= Baron St John =

Barony in the Peerage of England

Arms of St John: Argent, on a chief gules two mullets or

Baron St John may refer to several different peerage titles:

==Peerage of England==
===Baron St John of Lageham===
Created 1299 and dormant since 1353 (Lagham Manor, Surrey)
- John St. John, 1st Baron St. John of Lageham (d. 27 Jun 1316) m. Beatrix (Broy?)(St. John) Gyse
- John St. John, 2nd Baron St. John of Lageham (d. 16 Jun 1322) m. Margery Gyse
- John St. John, 3rd Baron St. John of Lageham (b. calculated 1309) m. Katherine de Say
- Roger St. John, 4th Baron St. John of Lageham (d. 28 Mar 1353); died without issue. The Barony became dormant and the manor of Lageham passed to descendants of his brothers.

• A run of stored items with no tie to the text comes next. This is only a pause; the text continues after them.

Fixpoint flatview_for_each_range {S} (cb : Z → Z → option region_info → Z → S → bool * S)
    (fv : list flat_range) (s : S) : S :=
  match fv with
  | [] => s
  | fr :: fv =>
      let '(stop, s) := cb (start fr) (len fr) (mr fr) (offset_in_region fr) s in
      if stop then s else flatview_for_each_range cb fv s
  end.

Record ReimsVgpuGuestRamRegion := mkSpan { gpa_base : Z; host_va : Z; span_len : Z }.
Record ReimsVgpuRamScan := mkScan {
  out : list ReimsVgpuGuestRamRegion; max : Z; found : Z;
  pending : bool; scan_gpa : Z; scan_hva : Z; scan_len : Z }.
#[export] Instance eta_scan : Settable ReimsVgpuRamScan := λ r,
  mkScan (out r) (max r) (found r) (pending r) (scan_gpa r) (scan_hva r) (scan_len r).

Definition REIMS_VGPU_GUEST_RAM_ERR_ARGS : Z := -1.
Definition REIMS_VGPU_GUEST_RAM_ERR_NO_RAM : Z := -2.
Definition INT_MAX : Z := 0x7fffffff.

Definition reims_vgpu_ram_scan_flush (s : ReimsVgpuRamScan) : ReimsVgpuRamScan :=
  if negb (pending s) then s
  else
    let s := if found s <? max s
             then s <| out := <[Z.to_nat (found s) := mkSpan (scan_gpa s) (scan_hva s) (scan_len s)]> (out s) |>
             else s in
    s <| found := found s + 1 |> <| pending := false |>.

Definition reims_vgpu_ram_scan_range (start len : Z) (mr : option region_info) (offset_in_region : Z)
    (scan : ReimsVgpuRamScan) : bool * ReimsVgpuRamScan :=
  match mr with
  | None => (false, reims_vgpu_ram_scan_flush scan)
  | Some m =>
      if negb (is_ram m) || readonly m || is_romd m || is_ram_device m
      then (false, reims_vgpu_ram_scan_flush scan)
      else if nz (Z.shiftr start 64) || nz (Z.shiftr len 64) then (false, reims_vgpu_ram_scan_flush scan)
      else
        let gpa := u64 start in
        let bytes := u64 len in
        if bytes =? 0 then (false, scan)
        else match ram_ptr m with
        | None => (false, reims_vgpu_ram_scan_flush scan)
        | Some ptr =>
            let hva := u64 (ptr + offset_in_region) in
            if pending scan && (u64 (scan_gpa scan + scan_len scan) =? gpa) &&
               (u64 (scan_hva scan + scan_len scan) =? hva) && (scan_len scan <=? UINT64_MAX - bytes)
            then (false, scan <| scan_len := u64 (scan_len scan + bytes) |>)
            else
              let scan := reims_vgpu_ram_scan_flush scan in
              (false, mkScan (out scan) (max scan) (found scan) true gpa hva bytes)
        end
  end.

(** The caller's array, [None] for a null pointer, and the result. *)
Definition reims_vgpu_shim_guest_ram_regions (fv : list flat_range) (array : option (list ReimsVgpuGuestRamRegion))
    (max : Z) : Z * option (list ReimsVgpuGuestRamRegion) :=
  match array with
  | None => (REIMS_VGPU_GUEST_RAM_ERR_ARGS, None)
  | Some o =>
      if max =? 0 then (REIMS_VGPU_GUEST_RAM_ERR_ARGS, Some o)
      else
        let scan := flatview_for_each_range reims_vgpu_ram_scan_range fv (mkScan o max 0 false 0 0 0) in
        let scan := reims_vgpu_ram_scan_flush scan in
        (if found scan =? 0 then REIMS_VGPU_GUEST_RAM_ERR_NO_RAM
         else if INT_MAX <? found scan then REIMS_VGPU_GUEST_RAM_ERR_ARGS
         else found scan, Some (out scan))
  end.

===Baron St John of Basing===

Created 1299 and abeyant since 1429

===Baron St John===
Created 1539 and merged since 1551 with the Marquessate of Winchester

===Baron St John of Bletso===

Created 1559
- Oliver St John, 1st Baron St John of Bletso (d. 1582)
- John St John, 2nd Baron St John of Bletso (d. 1596)
- Oliver St John, 3rd Baron St John of Bletso (c. 1540–1618)
- Oliver St John, 1st Earl of Bolingbroke (4th Baron St John of Bletso) (d. 1646) (created Earl of Bolingbroke in 1624)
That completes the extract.